Published in final edited form as: Ann Neurol. 2010 Sep;68(3):342–352. doi: 10.1002/ana.22070

FIGURE 3.

FIGURE 3

Erythropoietin (EPO)+insulin-like growth factor-I (IGF-I) activates the PI3K/Akt/glycogen synthase kinase (GSK)-3β pathway to counteract gp120-induced tau hyperphosphorylation. Western blots of cortical culture lysates following a 1-day exposure to 200pM gp120 are shown. (A) EPO+IGF-I treatment produced Akt phosphorylation and GSK-3β phosphorylation, whereas total Akt and GSK-3β remained constant.
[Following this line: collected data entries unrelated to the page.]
(* ===== verification/RowReader.v ===== *)
(** * Readers of streamed answers ([analyticsx/query_respreader.rs], [searchx/search_respreader.rs])

    The readers of the analytics and the search service read the rows of an answer while it
    arrives, and then what is around the rows; they differ in the rows, in what is made of the
    attributes around them, and in their errors, which are parameters here. *)

From S2P Require Import Prelude HttpxError JsonScanner JsonDecoder RowStreamer Http.

Record RowReader (V M E : Type) : Type := mkRowReader {
  rr_streamer : RawJsonRowStreamer (V:=V);
  rr_final : option M;
  rr_error : option E;
}.
#[global] Arguments mkRowReader {V M E}.
#[global] Arguments rr_streamer {V M E}.
#[global] Arguments rr_final {V M E}.
#[global] Arguments rr_error {V M E}.

Section Reader.
Context {V M E A : Type}.
(** [serde_json]: the names of attributes, their values, and the object of those that were kept. *)
Context (from_slice_string : list Z → string + string) (from_slice_value : list Z → string + V)
  (to_vec : gmap string V → string + list Z).
(** What is made of a row, of the attributes, and of an error of the stream. *)
Context (read_row : list Z → outcome E A) (read_final : list Z → outcome E M) (http_error : HttpxError → E).

Abbreviation Reader := (RowReader V M E).
Implicit Types r : Reader.

Definition reader_at (s : RawJsonRowStreamer (V:=V)) (r : Reader) : Reader := mkRowReader s (rr_final r) (rr_error r).

(** The start of an answer is read, and the whole of it when it has no rows. *)
Definition reader_new (chunks : list (outcome HttpxError (list Z))) (rows_attrib : string) : outcome E Reader :=
  let streamer := streamer_new (decoder_new chunks) rows_attrib in
  let '(streamer, prelude) := read_prelude from_slice_string from_slice_value to_vec streamer in
  _ ← map_err http_error prelude;
  let '(streamer, has_rows) := has_more_rows streamer in
  if negb has_rows then
    let '(streamer, text) := epilog to_vec streamer in
    text ← map_err http_error text;
    final ← read_final text;
    Ok (mkRowReader streamer (Some final) None)
  else Ok (mkRowReader streamer None None).

Definition reader_next (r : Reader) : Reader * option (outcome E A) :=
  let '(s, item) := next from_slice_string from_slice_value to_vec (rr_streamer r) in
  let r := reader_at s r in
  match item with
  | Some (Ok (RawJsonRowItem.Row row_data)) => (r, Some (read_row row_data))
  | Some (Ok (RawJsonRowItem.Metadata text)) =>
      match read_final text with
      | Ok final => (mkRowReader s (Some final) (rr_error r), None)
      | Err e => (mkRowReader s (rr_final r) (Some e), Some (Err e))
      | Panic => (r, Some Panic)
      end
  | Some (Err e) => (r, Some (Err (http_error e)))
  | Some Panic => (r, Some Panic)
  | None => (r, None)
  end.

(** What is around the rows, once it was read; until then [too_early]. *)
Definition reader_final (too_early : E) (r : Reader) : outcome E M :=
  match rr_error r with
  | Some e => Err e
  | None => match rr_final r with Some final => Ok final | None => Err too_early end
  end.

(** The reader polled until it ends, at most [n] times. *)
Fixpoint reader_all (n : nat) (r : Reader) : Reader * list (outcome E A) :=
  match n with
  | O => (r, [])
  | S n =>
      match reader_next r with
      | (r, Some item) => let '(r, items) := reader_all n r in (r, item :: items)
      | (r, None) => (r, [])
      end
  end.

(** ** Answers *)

Lemma reader_stream_cons n s item l :
  stream_items from_slice_string from_slice_value to_vec (S n) s = item :: l →
  ∃ s', next from_slice_string from_slice_value to_vec s = (s', Some item)
    ∧ stream_items from_slice_string from_slice_value to_vec n s' = l.
Proof.
  cbn [stream_items]. destruct (next _ _ _ s) as [s' [x|]]; [|done]. intros [= -> <-]. by exists s'.
Qed.

(** The streamer hands out the rows [xs] and then the attributes [m]. *)
Definition hands_out (xs : list (list Z)) (m : list Z) (s : RawJsonRowStreamer (V:=V)) : Prop :=
  ∀ n, stream_items from_slice_string from_slice_value to_vec (length xs + 1 + n) s
       = (Ok ∘ RawJsonRowItem.Row <$> xs) ++ [Ok (RawJsonRowItem.Metadata m)].

Lemma reader_rows xs m n : ∀ r,
  hands_out xs m (rr_streamer r) →
  ∃ s', hands_out [] m s'
    ∧ reader_all (length xs + n) r
      = let '(r', items) := reader_all n (reader_at s' r) in (r', (read_row <$> xs) ++ items).
Proof.
  induction xs as [|x xs IH]; intros r Hs.
  { exists (rr_streamer r). split; [done|]. replace (reader_at (rr_streamer r) r) with r by (by destruct r).
    cbn [length Nat.add]. by destruct (reader_all n r). }
  assert (∃ s1, next from_slice_string from_slice_value to_vec (rr_streamer r)
                = (s1, Some (Ok (RawJsonRowItem.Row x))) ∧ hands_out xs m s1) as (s1 & Hn & Hs1).
  { destruct (reader_stream_cons _ _ _ _ (Hs 0%nat)) as (s1 & Hn & _). exists s1. split; [done|]. intros k.
    destruct (reader_stream_cons _ _ _ _ (Hs k)) as (s2 & Hn2 & Hl). rewrite Hn2 in Hn. by simplify_eq. }
  destruct (IH (reader_at s1 r) Hs1) as (s' & Hs' & Hp). exists s'. split; [done|].
  cbn [length Nat.add reader_all]. unfold reader_next. rewrite Hn, Hp.
  unfold reader_at. cbn [rr_final rr_error]. by destruct (reader_all n _).
Qed.

(** The end of an answer: what is made of the attributes, or the error they are. *)
Lemma reader_end m n r too_early :
  hands_out [] m (rr_streamer r) → rr_error r = None →
  let '(r', items) := reader_all (1 + n) r in
  match read_final m with
  | Ok final => items = [] ∧ reader_final too_early r' = Ok final
  | Err e => items = [Err e] ∧ reader_final too_early r' = Err e
  | Panic => True
  end.
Proof.
  intros Hs He. destruct (reader_stream_cons _ _ _ _ (Hs 1%nat)) as (s1 & Hn & Hl).
  assert (next from_slice_string from_slice_value to_vec s1 = (fst (next from_slice_string from_slice_value to_vec s1), None)) as Hend.
  { cbn [stream_items] in Hl. by destruct (next _ _ _ s1) as [? [?|]]. }
  cbn [Nat.add reader_all]. unfold reader_next at 1. rewrite Hn.
  destruct (read_final m) as [final|e|]; [by unfold reader_final; cbn; rewrite He| |by destruct (reader_all n _)].
  destruct n as [|n]; [done|]. cbn [reader_all]. unfold reader_next. unfold reader_at.
  cbn [rr_streamer rr_final rr_error]. by rewrite Hend.
Qed.

(** An answer with rows, however it is cut into chunks: the reader is there as soon as the first row
    is; it gives every row once and in order; what is around the rows is known afterwards. *)
Lemma reader_answer cs w0 pre h rw rs post tail m1 m2 too_early :
  concat cs = document w0 pre h rw rs post tail →
  ws w0 → Forall (attr_ok from_slice_string from_slice_value) pre → key_ok from_slice_string h →
  Forall (λ a, at_name a ≠ at_name h) pre →
  Forall row_ok (rw :: rs) → Forall (attr_ok from_slice_string from_slice_value) post →
  to_vec (attribs_of pre ∅) = inr m1 → to_vec (attribs_of (pre ++ post) ∅) = inr m2 →
  ∃ r, reader_new (Ok <$> cs) (at_name h) = Ok r ∧ reader_final too_early r = Err too_early
    ∧ ∀ n, let '(r', items) := reader_all (length (rw :: rs) + 1 + n) r in
        match read_final m2 with
        | Ok final => items = read_row <$> (row_value <$> rw :: rs) ∧ reader_final too_early r' = Ok final
        | Err e => items = (read_row <$> (row_value <$> rw :: rs)) ++ [Err e] ∧ reader_final too_early r' = Err e
        | Panic => True
        end.
Proof.
  intros Hcs Hw0 Hpre Hh Hnames Hrows Hpost Hm1 Hm2.
  destruct (document_streams from_slice_string from_slice_value to_vec cs w0 pre h rw rs post tail m1 m2)
    as (s1 & s2 & Hp & Hmore & Hitems); [done..|].
  exists (mkRowReader s2 None None). split; [|split; [done|]].
  - unfold reader_new. rewrite Hp. cbn [map_err]. unfold mbind, outcome_bind. by rewrite Hmore.
  - intros n. rewrite <- Nat.add_assoc, <- (length_fmap row_value).
    destruct (reader_rows (row_value <$> rw :: rs) m2 (1 + n) (mkRowReader s2 None None)) as (s' & Hs' & ->).
    { intros k. rewrite length_fmap. cbn [rr_streamer]. rewrite Hitems. by rewrite <- list_fmap_compose. }
    pose proof (reader_end m2 n (mkRowReader s' None None) too_early Hs' eq_refl) as Hend.
    unfold reader_at. cbn [rr_streamer rr_final rr_error].
    destruct (reader_all (1 + n) (mkRowReader s' None None)) as [r' items].
    destruct (read_final m2) as [final|e|]; [| |done]; destruct Hend as [-> ?]; [by rewrite app_nil_r|done].
Qed.

(** An answer without rows is read at once. *)
Lemma reader_answer_without_rows cs w0 pre h w post tail m too_early :
  concat cs = empty_document w0 pre h w post tail →
  ws w0 → ws w → Forall (attr_ok from_slice_string from_slice_value) (pre ++ post) → key_ok from_slice_string h →
  Forall (λ a, at_name a ≠ at_name h) (pre ++ post) → to_vec (attribs_of (pre ++ post) ∅) = inr m →
  match read_final m with
  | Ok final => ∃ r, reader_new (Ok <$> cs) (at_name h) = Ok r ∧ reader_final too_early r = Ok final ∧ (reader_next r).2 = None
  | Err e => reader_new (Ok <$> cs) (at_name h) = Err e
  | Panic => reader_new (Ok <$> cs) (at_name h) = Panic
  end.
Proof.
  intros Hcs Hw0 Hw Hok Hh Hnames Hm.
  destruct (empty_document_streams from_slice_string from_slice_value to_vec cs w0 pre h w post tail m)
    as (s1 & Hp & Hmore & Hep & Hn); [done..|].
  assert (reader_new (Ok <$> cs) (at_name h) = (final ← read_final m; Ok (mkRowReader s1 (Some final) None))) as ->.
  { unfold reader_new. rewrite Hp. cbn [map_err]. unfold mbind, outcome_bind. rewrite Hmore. cbn [negb]. cbv iota.
    by rewrite Hep. }
  destruct (read_final m) as [final|e|]; [|done..]. exists (mkRowReader s1 (Some final) None). split_and!; [done..|].
  unfold reader_next. cbn [rr_streamer]. by rewrite Hn.
Qed.

End Reader.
Pretreatment with 50μM of the PI3K inhibitor LY294002 completely abrogated Akt phosphorylation and largely blocked the phosphorylation of GSK-3β engendered by EPO+IGF-I. (B) Hyperphosphorylation of tau following exposure of cerebrocortical cultures to gp120. Antitau clone 5E2 (Upstate Biotechnology, Lake Placid, NY) was used to immunoprecipitate (IP) total tau protein from cortical cell culture lysates (this antibody brings down tau isoforms in the molecular weight range of ~45–70kDa). The IPs were then run on a 10% NuPage gel and probed with phospho-tau antibody (directed against ser404, which is known to represent tau hyperphosphorylation). In the blot, 2 isoforms of tau are seen to be phosphorylated at serine 404 (bands at ~45 and 70kDa). Tau phosphorylation increased after exposure to 200pM gp120, but was prevented by treatment with EPO+IGF-I.